I’m not a doctor but I know enough about medicine to know that a fever is not an illness in itself but a symptom of a larger underlying problem. And right now, America has a raging fever.

Most fevers are caused by infections. The political and punditry classes have diagnosed the problem as Donaldus Trumpitis, a relatively new disease some are describing as a cancer. But more likely than not, this case of the DTs is not the disease itself but just the manifestation of the fever.

Impeachment is a giant analgesic. The chemists at Founding Father Pharmaceuticals designed this medication so that the only way to administer it was rectally. And the suppository that delivers it is specifically designed to be extraordinarily large and very uncomfortable to the patient. We’re talking the Costco-Extra-Large-Double-Pack-of-Vaseline uncomfortable.

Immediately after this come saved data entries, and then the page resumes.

Lemma deliver_four_deliveries pad s s' : deliver_four pad s = Some s' → rtc (delivery pad) s s'.
Proof.
  unfold deliver_four. intros (s1 & H2 & (s2 & H3 & (s3 & H4 & H5)%bind_Some)%bind_Some)%bind_Some.
  eapply rtc_l; [by apply deliver_left_delivery|]. eapply rtc_l; [by apply deliver_right_delivery|].
  eapply rtc_l; [by apply deliver_left_delivery|]. apply rtc_once. by apply deliver_right_delivery.
Qed.

(** Both ends type a line at the same time. *)
Definition both_type (pad l1 : string) (t1 : Z) (l2 : string) (t2 : Z) (a b : peer) : peer * peer :=
  let s1 := peer_event pad (Line l1 t1) a b in
  let s2 := peer_event pad (Line l2 t2) s1.2 s1.1 in (s2.2, s2.1).

Definition may_type (pad line : string) (a : peer) (now : Z) : Prop :=
  (match pended a with None => True | Some _ => False end) ∧ int64_min ≤ now ∧ now ≤ int64_max ∧ utf8_valid line = true ∧
  Revision (doc_at (iworkspace (pstate a)) pad) < uint64_max ∧ Timestamp (doc_at (iworkspace (pstate a)) pad) < int64_max.

Lemma type_both pad a b l1 t1 l2 t2 :
  may_type pad l1 a t1 → may_type pad l2 (peer_event pad (Line l1 t1) a b).2 t2 →
  rtc (peers_step pad) (a, b) (both_type pad l1 t1 l2 t2 a b).
Proof.
  unfold both_type. set (s1 := peer_event pad (Line l1 t1) a b). set (s2 := peer_event pad (Line l2 t2) s1.2 s1.1).
  intros (A1 & A2 & A3 & A4 & A5 & A6) (B1 & B2 & B3 & B4 & B5 & B6).
  eapply (rtc_l _ _ s1); [right; apply TypeLeft; [by destruct (pended a)|by split|done..]|].
  apply rtc_once. right. destruct s1 as [a1 b1]. cbn in *.
  assert (typing pad (b1, a1) s2) as Ht by (apply TypeLeft; [by destruct (pended b1)|by split|done..]).
  destruct s2 as [b2 a2]. by apply TypeRight.
Qed.
End clients.

(** The ends of one notepad, over the demonstration's cipher and encoders. *)
Section example.
#[local] Existing Instance ascii_tables.
#[local] Existing Instance tagged_crypto.
#[local] Existing Instance demo_note_json.

Definition demo_peer (is_host : bool) : peer := MkPeer (MkInteractive demo_ws "" []) None (demo_end is_host) [].
Definition demo_typed : peer * peer := both_type "main" "hello" 5 "/clear" 7 (demo_peer true) (demo_peer false).

Lemma demo_may_type :
  may_type "main" "hello" (demo_peer true) 5 ∧
  may_type "main" "/clear" (peer_event "main" (Line "hello" 5) (demo_peer true) (demo_peer false)).2 7.
Proof. split; split_and!; by vm_compute. Qed.

Lemma demo_typed_reachable : rtc (peers_step "main") (demo_peer true, demo_peer false) demo_typed.
Proof. exact (type_both "main" (demo_peer true) (demo_peer false) "hello" 5 "/clear" 7 (proj1 demo_may_type) (proj2 demo_may_type)). Qed.

Lemma demo_start : peers_start "main" (demo_peer true, demo_peer false).
Proof. split_and!; [apply demo_ws_ok|apply demo_ws_ok|by split|by split|reflexivity..]. Qed.

Definition is_nil {A} (l : list A) : bool := match l with [] => true | _ => false end.
Definition runs (a : peer) : bool := match pended a with None => true | Some _ => false end.
Definition settled_with (text : string) (o : option (peer * peer)) : bool :=
  match o with
  | Some s => is_nil (pinbox s.1) && is_nil (pinbox s.2) && runs s.1 && runs s.2 && String.eqb (Text (shows "main" s.1)) text
  | None => false
  end.
Lemma settled_checks text o :
  settled_with text o = true → ∃ s, o = Some s ∧
    pinbox s.1 = [] ∧ pinbox s.2 = [] ∧ pended s.1 = None ∧ pended s.2 = None ∧ Text (shows "main" s.1) = text.
Proof.
  unfold settled_with. destruct o as [s|]; [|done]. rewrite !andb_true_iff. unfold runs. intros [[[[H1 H2] H3] H4] H5%String.eqb_eq].
  exists s. destruct (pinbox s.1), (pinbox s.2), (pended s.1), (pended s.2); done.
Qed.

Lemma demo_settles : settled_with "hello" (deliver_four "main" demo_typed) = true.
Proof. vm_compute. reflexivity. Qed.

Lemma interactive_converges_witness :
  ∃ s, rtc (delivery "main") demo_typed s ∧ nf (delivery "main") s ∧
    shows "main" s.1 = shows "main" s.2 ∧ Text (shows "main" s.1) = "hello"%string.
Proof.
  destruct (settled_checks "hello" _ demo_settles) as (s & E & Hq1 & Hq2 & Hr1 & Hr2 & Htext).
  pose proof (deliver_four_deliveries "main" demo_typed s E) as Hd. pose proof (nothing_to_deliver "main" s Hq1 Hq2) as Hn.
  assert (Hp : pad_ok "main") by (split_and!; vm_compute; reflexivity).
  destruct (interactive_converges "main" (demo_peer true, demo_peer false) demo_typed Hp demo_start demo_typed_reachable) as (_ & Hs & _).
  exists s. split; [exact Hd|]. split; [exact Hn|]. split; [exact (proj1 (Hs s Hd Hn Hr1 Hr2))|exact Htext].
Defined.
End example.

Even if the medication is successfully administered and the temperature is brought down temporarily, what happens to the infection, the real cause of the problem? It will probably spread and in the long run the fever will return, twice as bad as before and more resistant to the Constitutional medication previously forced down our … er, up our … well, you know what I mean.

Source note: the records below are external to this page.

(** An update either makes the change on what [List] returned, or fails and
    leaves it. *)
Lemma update_List s parts name w change es :
  store_ready s parts name → updatable parts name w →
  fst (List_entries (Some s) w) = Ok es →
  (∀ es0 es1, sortRecentEntries es0 = es → change es0 = Ok es1 →
     entries_ok es1 ∧ recent_utf8 (MkRecentFile recentStoreVersion es1) ∧
     Z.of_nat (length (Marshal (MkRecentFile recentStoreVersion es1))) ≤ recentStoreMaxBytes) →
  match update s change w with
  | (Ok _, w') => updatable parts name w' ∧
      ∃ es0 es1, sortRecentEntries es0 = es ∧ change es0 = Ok es1 ∧ fst (List_entries (Some s) w') = Ok (sortRecentEntries es1)
  | (Err e, w') => updatable parts name w' ∧ fst (List_entries (Some s) w') = Ok es
  end.
Proof.
  intros [Hpath Hp Hn Hl Ht Hf (N & Hfuel & Hclock) Ha] Hup Hes Hch. rewrite update_rmw, Hpath.
  pose proof (locked_update RecentLock RecentFS commit_retry _ parts name ".note-recents-" (rrandoms s) Hp Hn Hl Ht
    (rfaults s) (rfuel s) (rclock s) (modify_entries change) w N Hup Hf Hclock Hfuel) as Hu. cbv zeta in Hu.
  rewrite (List_read s w Ha), Hpath in Hes.
  destruct (with_file_lock _ _ _ _ _ w) as [[[]|e] w'].
  - destruct Hu as (Hup' & data & Hm & Hread). split; [done|]. rewrite List_read, Hpath, Hread by done.
    unfold modify_entries in Hm.
    assert (∃ es0, sortRecentEntries es0 = es ∧ match wrap_err RecentFS (fst (ReadFile (target_path parts name) w)) ≫= decode_entries with
      | Ok entries => Ok entries | Err e => if recent_missing e then Ok [] else Err e end = Ok es0) as (es0 & Hs0 & He0).
    { destruct (wrap_err RecentFS _ ≫= decode_entries) as [es0|e]; [injection Hes as <-; by eexists|].
      destruct (recent_missing e); [|done]. injection Hes as <-. by exists []. }
    rewrite He0 in Hm. cbn [mbind result_bind] in Hm. destruct (change es0) as [es1|e] eqn:Ec; [|done].
    cbn [mbind result_bind] in Hm. injection Hm as <-. exists es0, es1. split; [done|]. split; [done|].
    destruct (Hch es0 es1 Hs0 Ec) as (? & ? & ?). cbn [wrap_err mbind result_bind]. by rewrite decode_Marshal.
  - destruct Hu as (Hup' & Hread & _). split; [done|]. by rewrite List_read, Hpath, Hread.
Qed.


Lemma decode_entries_ok file es : decode_entries file = Ok es → entries_ok es.
Proof.
  unfold decode_entries. intros Hd. res_inv. bool_prop.
  match goal with H : check_entries _ _ = Ok _ |- _ => apply check_entries_sound in H as (? & ? & _ & Hl) end.
  split; [done|done|]. rewrite Hl. lia.
Qed.

Lemma List_ok s w es : available (Some s) = true → fst (List_entries (Some s) w) = Ok es → entries_ok es.
Proof.
  intros Ha. rewrite List_read by done. destruct (wrap_err _ _ ≫= decode_entries) as [es0|e] eqn:E.
  - intros [= <-]. eapply entries_ok_perm; [symmetry; apply sort_stable_perm|].
    destruct (wrap_err _ _) as [file|]; [|done]. by eapply decode_entries_ok.
  - destruct (recent_missing e); [|done]. intros [= <-]. split; [constructor|constructor|done].
Qed.

Lemma was_favorite_spec code pad es : NoDup (identity <$> es) →
  was_favorite code pad es = true ↔ ∃ e, e ∈ es ∧ identity e = (code, pad) ∧ Favorite e = true.
Proof.
  unfold was_favorite. intros Hn.
  assert (Hgen : ∀ acc, foldl (λ favorite e, if same_identity code pad e then Favorite e else favorite) acc es = true ↔
    (∃ e, e ∈ es ∧ identity e = (code, pad) ∧ Favorite e = true) ∨
    (acc = true ∧ ∀ e, e ∈ es → identity e ≠ (code, pad))).
  { induction es as [|x l IH]; intros acc; cbn [foldl].
    { split; [intros ?; right; split; [done|by intros e ?%not_elem_of_nil]|].
      by intros [(e & ?%not_elem_of_nil & _)|[? _]]. }
    cbn in Hn. apply NoDup_cons in Hn as [Hx Hn]. rewrite IH by done. setoid_rewrite elem_of_cons.
    destruct (same_identity code pad x) eqn:E.
    - apply same_identity_spec in E.
      assert (Hl : ∀ e, e ∈ l → identity e ≠ (code, pad)) by (intros e He Hi; apply Hx; rewrite E, <- Hi; by apply list_elem_of_fmap_2).
      naive_solver.
    - assert (identity x ≠ (code, pad)) by (rewrite <- same_identity_spec; by rewrite E). naive_solver. }
  rewrite Hgen. naive_solver.
Qed.

Lemma touch_entries_perm code pad now es es' : NoDup (identity <$> es) → es ≡ₚ es' →
  touch_entries code pad now es = touch_entries code pad now es'.
Proof.
  intros Hn Hp. rewrite !touch_entries_eq. f_equal. apply sortRecentEntries_perm.
  assert (was_favorite code pad es = was_favorite code pad es') as Hw.
  { apply eq_true_iff_eq. rewrite !was_favorite_spec by (done || by rewrite <- Hp). by setoid_rewrite Hp. }
  unfold touched. rewrite Hw. f_equiv. unfold others. by rewrite Hp.
Qed.

(** Opening a notepad puts it into the list: after a successful [Touch],
    [List] returns at most twenty distinct valid notepads, favourites first and
    then by the time they were opened, among them the one just opened with the
    favourite mark it had; nobody else is changed, and only entries behind
    twenty others fall off.  A [Touch] that fails, at whatever step, leaves what
    [List] returns. *)
Theorem Touch_List s parts name w code pad c p now es :
  store_ready s parts name → updatable parts name w →
  fst (List_entries (Some s) w) = Ok es → validateRecentIdentity code pad = Ok (c, p) → 0 < now →
  recent_utf8 (MkRecentFile recentStoreVersion (touch_entries c p now es)) →
  Z.of_nat (length (Marshal (MkRecentFile recentStoreVersion (touch_entries c p now es)))) ≤ recentStoreMaxBytes →
  match Touch (Some s) code pad now w with
  | (Ok _, w') => updatable parts name w' ∧ ∃ es' dropped,
      fst (List_entries (Some s) w') = Ok es' ∧ entries_ok es' ∧
      es' ++ dropped ≡ₚ MkRecent c p (was_favorite c p es) now :: others c p es ∧
      StronglySorted (not_after recent_before) (es' ++ dropped) ∧
      (dropped ≠ [] → Z.of_nat (length es') = RecentStoreMaxItems)
  | (Err _, w') => updatable parts name w' ∧ fst (List_entries (Some s) w') = Ok es
  end.
Proof.
  intros Hs Hup Hes Hv Hnow Hu Hsz. pose proof (sr_available _ _ _ Hs) as Ha.
  pose proof (List_ok s w es Ha Hes) as Hok. pose proof (validateRecentIdentity_idemp _ _ _ _ Hv) as Hid.
  unfold Touch, mbind, io_bind, lift, with_store. rewrite Hv, Ha.
  assert (Hperm : ∀ es0, sortRecentEntries es0 = es → touch_entries c p now es0 = touch_entries c p now es).
  { intros es0 Hs0. symmetry. apply touch_entries_perm; [apply Hok|]. rewrite <- Hs0. apply sort_stable_perm. }
  pose proof (update_List s parts name w (λ entries, Ok (touch_entries c p now entries)) es Hs Hup Hes) as Hupd.
  destruct (update s _ w) as [[u|e] w'].
  - destruct Hupd as (Hup' & es0 & es1 & Hs0 & [= <-] & Hl).
    { intros es0 es1 Hs0 [= <-]. rewrite Hperm by done. split; [by apply touch_entries_valid|done]. }
    destruct (touch_split c p now es) as (H1 & H2 & H3).
    split; [done|]. rewrite Hperm, sorted_id in Hl by (done || by eapply StronglySorted_app_1_l).
    exists (touch_entries c p now es), (drop (Z.to_nat RecentStoreMaxItems) (sortRecentEntries (touched c p now es :: others c p es))).
    split; [done|]. split; [by apply touch_entries_valid|]. done.
  - apply Hupd. intros es0 es1 Hs0 [= <-]. rewrite Hperm by done. split; [by apply touch_entries_valid|done].
Qed.
End updates.

(** ** Example *)

Definition recent_entry_fields (e : RecentEntry) : list bytes :=
  [to_bytes (RCode e); to_bytes (RPad e); bool_field (Favorite e); num_field (LastOpened e)].
Fixpoint fields_recent_entries (l : list bytes) : option (list RecentEntry) :=
  match l with
  | [] => Some []
  | c :: p :: f :: t :: l =>
      t ← field_num t; es ← fields_recent_entries l; Some (MkRecent (of_bytes c) (of_bytes p) (field_bool f) t :: es)
  | _ => None
  end.
Definition recent_fields (f : recentFile) : list bytes :=
  num_field (RFVersion f) :: concat (recent_entry_fields <$> RFEntries f).
Definition fields_recent (l : list bytes) : option recentFile :=
  match l with v :: l => v ← field_num v; es ← fields_recent_entries l; Some (MkRecentFile v es) | _ => None end.

Lemma recent_fields_law f : fields_recent (recent_fields f) = Some f.
Proof.
  destruct f as [v es]. unfold recent_fields, fields_recent. cbn [RFVersion RFEntries]. rewrite field_num_field. cbn [mbind option_bind].
  assert (fields_recent_entries (concat (recent_entry_fields <$> es)) = Some es) as ->; [|done].
  induction es as [|[c p f t] es IH]; [done|]. rewrite fmap_cons.
  cbn [concat recent_entry_fields app fields_recent_entries RCode RPad Favorite LastOpened].
  rewrite field_num_field. cbn [mbind option_bind]. rewrite IH. cbn [mbind option_bind].
  by rewrite field_bool_field, !string_of_list_ascii_of_string.
Qed.

Definition demo_recent_json : RecentJSON := fields_json recent_utf8 recent_fields fields_recent recent_fields_law.

Definition demo_recents : list RecentEntry := [MkRecent "AB2C3D" "main" true 7; MkRecent "XY2C3D" "side" false 9].
Definition demo_recent_fs : fs :=
  let Hj := demo_recent_json in
  MkFS {[ ["c"; "r.json"]%string := NFile 0; ["c"]%string := NDir 448 0 ]}
    {[ 0%nat := MkInode (Marshal (MkRecentFile 1 demo_recents)) 384 0 ]} 1 [].
Definition demo_recent_store : RecentStore := MkRecentStore "/c/r.json" (fun n => Z.of_nat n * 3 * second) 4 ["17"]%string no_faults.

Lemma demo_recent_ready : store_ready demo_recent_store ["c"]%string "r.json".
Proof.
  split.
  - reflexivity.
  - split; repeat constructor.
  - split; repeat constructor.
  - split; repeat constructor.
  - constructor; [|constructor]. split; [split; repeat constructor|discriminate].
  - by left.
  - exists 1%nat. split; [cbn; lia|]. intros m Hm. unfold demo_recent_store, lock_timeout, second. cbn [rclock]. lia.
  - reflexivity.
Qed.

Lemma demo_recent_updatable : updatable ["c"]%string "r.json" demo_recent_fs.
Proof.
  split.
  - intros [|[|n]] Hn; [cbn in Hn; lia| |cbn in Hn; lia]. exists 448, 0. by vm_compute.
  - intros n. vm_compute. intros [= <-]. by eexists.
  - intros m t. vm_compute. done.
  - intros k i. unfold demo_recent_fs. cbn [entries next_ino].
    intros [[_ [= <-]]|[_ [_ [=]]%lookup_singleton_Some]]%lookup_insert_Some. lia.
Qed.

Lemma Touch_List_witness :
  let Ht := ascii_tables in let Hj := demo_recent_json in
  ∃ es', fst (List_entries (Some demo_recent_store) (snd (Touch (Some demo_recent_store) "xy2-c3d" " side" 12 demo_recent_fs))) = Ok es' ∧
    entries_ok es'.
Proof.
  intros Ht Hj.
  assert (H1 : fst (List_entries (Some demo_recent_store) demo_recent_fs) = Ok demo_recents) by (vm_compute; reflexivity).
  assert (H2 : validateRecentIdentity "xy2-c3d" " side" = Ok ("XY2C3D", "side")%string) by (vm_compute; reflexivity).
  assert (H3 : recent_utf8 (MkRecentFile recentStoreVersion (touch_entries "XY2C3D" "side" 12 demo_recents)))
    by (apply (bool_decide_eq_true_1 _); vm_compute; reflexivity).
  assert (H4 : Z.of_nat (length (Marshal (MkRecentFile recentStoreVersion (touch_entries "XY2C3D" "side" 12 demo_recents)))) ≤ recentStoreMaxBytes)
    by (vm_compute; discriminate).
  pose proof (Touch_List demo_recent_store ["c"]%string "r.json" demo_recent_fs "xy2-c3d" " side" "XY2C3D" "side" 12 demo_recents
    demo_recent_ready demo_recent_updatable H1 H2 eq_refl H3 H4) as Hx.
  assert (Hok : is_ok (fst (Touch (Some demo_recent_store) "xy2-c3d" " side" 12 demo_recent_fs)) = true) by (vm_compute; reflexivity).
  destruct (Touch (Some demo_recent_store) "xy2-c3d" " side" 12 demo_recent_fs) as [[u|e] w']; [|discriminate Hok].
  destruct Hx as (_ & es' & dropped & Ha & Hb & _). exists es'. split; [exact Ha|exact Hb].
Defined.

Before Trump won the nomination there was a lot of talk in GOP circles that the primary process needed to be changed. Trump was looked at as the rash they picked up while sleeping with a skanky Democrat after one-too-many shots of “corn likker” before the Iowa Caucuses. They secretly admired the other party’s superdelegate system that served as a giant condom against STDs (Socialist Transmitted Diseases.) It held back the Bern for a while but they still got a Marxian tumor that’s metastasizing rapidly.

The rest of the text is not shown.